Say, you must be about due for your <a href="http://artistryforfeminismandkittens.wordpress.com/the-official-man-boobz-complimentary-welcome-package/"Welcome Package!!

kittehserf
11 years ago

Well, I made a right mess out of that!

kittehserf
11 years ago

Double post? WordPress is having a weird.

toujoursgai
11 years ago

@ kittehserf – Why, thank you! 🙂

sirtooting
sirtooting
11 years ago

Just for a laugh, watch Karen Straughan’s video ..http://www.youtube.com/watch?v=ljnvAS1_cxM&feature=c4-overview&list=UUcmnLu5cGUGeLy744WS-fsg
It’s The x rated hairy horror version of cartoon buffoonery .. I thanked her for the sheer comedy in her video, which caused me to laugh uncontrollably, but i did point out to her, me thanking her was not a compliment.. LMAO ..I nearly did .. haha

Buttercup Q. Skullpants

So our female predecessors who died from smallpox, malaria, tuberculosis, childbirth, old age, and other natural causes, would have lived if they’d had a man around to protect them? And no nun, unmarried woman or widow ever lived past infancy? And testicles can magically prevent death? Do tell.

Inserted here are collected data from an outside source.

(* ===== verification/FsReplay.v ===== *)
(** Every operation of the master keeps the invariant, and the changelog that it writes brings a shadow to the same
    state: the lemmas, operation by operation. *)
From S2P Require Import Prelude Serialization RichACL AclMasks AclStorage Nodes FileSize NodeAcl Trash Quota.
From S2P Require Import FsTree FsTreeInv FsTreeNodes FsTreeEdges DirQuota FsMeta FsMetaInv FsCreate FsMetaSteps.
From S2P Require Import FsMetaFields FsOps FsAttrOps FsRestore FsOpsRead.

(** ** The version of the metadata *)

Lemma increase_set_nodes s nodes : set_nodes (increaseMetadataVersion s) nodes = increaseMetadataVersion (set_nodes s nodes).
Proof. done. Qed.

Lemma increase_ok goals s : meta_ok goals s -> meta_ok goals (increaseMetadataVersion s).
Proof. intros [H1 H2 H3 H4 H5]. by split. Qed.

Section versions.
Context (goals : Z -> Goals.Goal).

Lemma removeNode_version timeStamp x s :
  removeNode goals timeStamp x (increaseMetadataVersion s) = increaseMetadataVersion <$> removeNode goals timeStamp x s.
Proof.
  unfold removeNode. change (md_nodes (increaseMetadataVersion s)) with (md_nodes s). destruct (md_nodes s !! x) as [n|]; [|done].
  cbn [mbind option_bind]. destruct (negb _); [done|].
  change (md_acls (count CNodes (-1) (increaseMetadataVersion s))) with (md_acls (count CNodes (-1) s)).
  destruct (erase _ _); [|done]. cbn [mbind option_bind]. destruct (is_dir n), (is_file n), (bool_decide (node_type n = kSymlink)); try done;
    destruct (file_of n) as [[[? ?] ?]|]; done.
Qed.

Lemma unlink_version timeStamp parent name child s :
  unlink goals timeStamp parent name child (increaseMetadataVersion s) = increaseMetadataVersion <$> unlink goals timeStamp parent name child s.
Proof.
  unfold unlink. change (md_nodes (increaseMetadataVersion s)) with (md_nodes s). destruct (md_nodes s !! child) as [cn|]; [|done].
  cbn [mbind option_bind]. destruct (if bool_decide _ && _ then _ else _) as [path|]; [|done]. cbn [mbind option_bind].
  destruct (removeEdge _ _ _ _ _ _ _) as [nodes|]; [|done]. cbn [mbind option_bind]. rewrite increase_set_nodes. set (s1 := set_nodes s nodes).
  change (md_nodes (increaseMetadataVersion s1)) with (md_nodes s1). destruct (md_nodes s1 !! child) as [n|]; [|done]. cbn [mbind option_bind].
  destruct (negb _); [done|]. destruct (bool_decide (node_type n = kFile)); [|apply removeNode_version].
  destruct (file_of n) as [[[len ses] ch]|]; [|done]. cbn [mbind option_bind].
  change (md_detached (increaseMetadataVersion s1)) with (md_detached s1).
  destruct (0 <? node_trashtime n); [by destruct (addTrashEntry _ _ _ _ _)|].
  destruct (negb _); [by destruct (addReservedEntry _ _ _)|apply removeNode_version].
Qed.

Lemma updateCTime_version x ctime s : updateCTime x ctime (increaseMetadataVersion s) = increaseMetadataVersion <$> updateCTime x ctime s.
Proof.
  unfold updateCTime. change (md_nodes (increaseMetadataVersion s)) with (md_nodes s). destruct (md_nodes s !! x) as [n|]; [|done].
  cbn [mbind option_bind]. change (md_detached (increaseMetadataVersion s)) with (md_detached s). destruct (_ && _); [|done].
  by destruct (trash (md_detached s) !! key_of n).
Qed.

Lemma set_mtime_version x mtime s : set_mtime x mtime (increaseMetadataVersion s) = increaseMetadataVersion <$> set_mtime x mtime s.
Proof. unfold set_mtime. change (md_nodes (increaseMetadataVersion s)) with (md_nodes s). by destruct (md_nodes s !! x). Qed.

End versions.

(** ** New nodes *)

Lemma is_mode_sgid m : is_mode m -> is_mode (Z.lor m S_ISGID).
Proof.
  unfold is_mode, u16, wrap. intros H. change (2 ^ 16) with 65536 in *. apply Z.mod_small.
  assert (0 <= m < 65536) as [H0 H1] by (rewrite <-H; apply Z.mod_pos_bound; lia). split; [by apply Z.lor_nonneg|].
  change 65536 with (2 ^ 16). destruct (decide (m = 0)) as [->|]; [done|]. apply Z.log2_lt_pow2.
  - assert (0 <= Z.lor m S_ISGID) by (by apply Z.lor_nonneg). assert (Z.lor m S_ISGID <> 0); [|lia]. intros E. apply Z.lor_eq_0_iff in E as [? ?]. done.
  - rewrite Z.log2_lor by done. apply Z.max_lub_lt; [|done]. apply Z.log2_lt_pow2; lia.
Qed.

Section create_again.
Context (goals : Z -> Goals.Goal).
Context (s : Metadata) (Hok : meta_ok goals s) (parent inode : Z) (name : name_t) (type : FSNodeType) (pn : FSNode).
Context (Hp : md_nodes s !! parent = Some pn) (Hd : is_Some (directory_of pn)).
Context (Hfree : isNameUsed (md_nodes s) parent name = false) (Hnew : md_nodes s !! inode = None) (Huint : is_uint 32 inode).
Context (Htype : creatable type = true).

(** The node that a shadow makes from the mode that the master recorded. *)
Lemma owned_again n n0 acl mode umask uid gid copysgid st st1 :
  inherit_permissions pn n acl mode umask st = Some (n0, st1) ->
  let n' := owned pn uid gid copysgid n0 in
  inherit_permissions pn n acl (Z.land (node_mode n') kPermissionsMask) 0 st = Some (set_mode n (node_mode n'), st1) /\
  owned pn uid gid false (set_mode n (node_mode n')) = n'.
Proof.
  intros Ei n'. destruct (inherit_cuts _ _ _ _ _ _ _ _ Ei) as (G & E0 & Em). assert (is_mode (node_mode n0)) as Hm by (rewrite Em; apply is_mode_u16).
  assert (node_mode n' = node_mode n0 \/ node_mode n' = Z.lor (node_mode n0) S_ISGID) as Hn'.
  { unfold n', owned. destruct (has _ _); [|by left]. destruct (copysgid && _); [|by left]. right. simpl. by apply is_mode_sgid. }
  assert (is_mode (node_mode n')) as Hm' by (destruct Hn' as [-> | ->]; [done|by apply is_mode_sgid]).
  split.
  - eapply inherit_again; [done|done|]. intros i Hi Hne. destruct Hn' as [-> | ->]; [done|]. rewrite Z.lor_spec.
    change S_ISGID with (2 ^ 10). rewrite Z.pow2_bits_false by lia. apply orb_false_r.
  - unfold is_mode in Hm'. unfold n' at 2. revert Hm'. unfold n', owned. rewrite E0. destruct (has (node_mode pn) S_ISGID); simpl.
    + destruct (copysgid && _); simpl; intros Hm'; unfold with_owner, set_mode; simpl in *; f_equal; try done; by rewrite Hm'.
    + intros Hm'. unfold with_owner, set_mode; simpl in *; f_equal; try done; by rewrite Hm'.
Qed.

Lemma createNode_again timeStamp mode umask uid gid copysgid inheritAcl :
  inheritAcl = true \/ AclStorage.get (md_acls s) parent = Some None ->
  exists s' n, createNode goals timeStamp parent name type mode umask uid gid copysgid inheritAcl inode s = Some s' /\ meta_ok goals s' /\
    md_nodes s' !! inode = Some n /\ (type <> kDirectory -> create_data type = Some (node_data n)) /\ node_type n = type /\
    node_parents n = [(parent, name)] /\
    (forall p nm c, edge (md_nodes s') p nm c <-> edge (md_nodes s) p nm c \/ (p, nm, c) = (parent, name, inode)) /\
    (forall y, y <> inode -> survives (md_nodes s) (md_nodes s') y /\ (md_nodes s !! y = None -> md_nodes s' !! y = None)) /\
    createNode goals timeStamp parent name type (Z.land (node_mode n) kPermissionsMask) 0 uid gid false true inode s = Some s'.
Proof.
  intros Hinh. destruct (createNode_ok goals s Hok parent inode name type pn Hp Hd Hfree Hnew Huint Htype timeStamp mode umask uid gid copysgid inheritAcl)
    as (s' & n & E & Hs' & Hnb & (L1 & L2 & L3) & Hsim & data & acl & n0 & acls & Ed & Ea & Ei & En).
  destruct (L3 n) as (n' & dirf & En' & Hch); [by rewrite lookup_insert_eq|]. exists s', n'. split; [done|]. split; [done|]. split; [done|].
  assert (loose inode n) as Hl by (eapply newborn_loose; eassumption). destruct Hnb as [N1 N2 N3 N4].
  split; [|split; [|split; [|split; [|split]]]].
  - intros Hnd. rewrite (ch_data _ _ _ _ Hch), N3. f_equal. destruct (node_data n) as [|d| | |] eqn:En0; try done.
    exfalso. destruct type; simpl in N3; congruence.
  - by rewrite (ch_type _ _ _ _ Hch).
  - by rewrite (ch_parents _ _ _ _ Hch), N4.
  - intros p nm c. by rewrite L1, (insert_edges _ _ n) by (done || apply Hl).
  - intros y Hy. split; [intros m Em; apply L2; [done|]; by rewrite lookup_insert_ne|]. intros Ey. destruct Hsim as (par & f & R).
    destruct (md_nodes s' !! y) as [m|] eqn:Em; [|done]. destruct (related_back _ _ _ _ _ _ R Em) as (m0 & Em0 & _).
    rewrite lookup_insert_ne in Em0 by done. congruence.
  - assert (AclStorage.get (md_acls s) parent = Some acl) as Eg.
    { destruct inheritAcl; [done|]. destruct Hinh as [|Hg]; [done|]. rewrite Hg. by injection Ea as <-. }
    destruct (owned_again _ _ _ _ _ uid gid copysgid _ _ Ei) as [Ei' Eo]. rewrite <-En in Ei', Eo. rewrite (ch_mode _ _ _ _ Hch).
    unfold createNode in E |- *. destruct (bool_decide (type = kTrash)); [done|]. rewrite Ed in E |- *. cbn [mbind option_bind] in E |- *.
    assert (md_nodes (incrementNodeCounters type s) = md_nodes s /\ md_acls (incrementNodeCounters type s) = md_acls s) as [Hi1 Hi2]
      by (destruct type; done). rewrite Hi1, Hi2 in E |- *.
    rewrite Hp in E |- *. cbn [mbind option_bind] in E |- *. rewrite Eg. rewrite Ea in E. cbn [mbind option_bind] in E |- *. rewrite Ei'. rewrite Ei in E. cbn [mbind option_bind] in E |- *.
    rewrite <-En in E. by rewrite Eo.
Qed.

End create_again.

The barnyard animal thing sounds like one of those sleazy NLP door-in-the-face techniques. Plant a horrific image in the mind of a woman, and – ta dah! – your obnoxious abuser personality suddenly looks acceptable by comparison. We’re supposed to be grateful that they treat us like crap instead of like shit.

Abusive douchebags. The cause of – and solution to – our problems!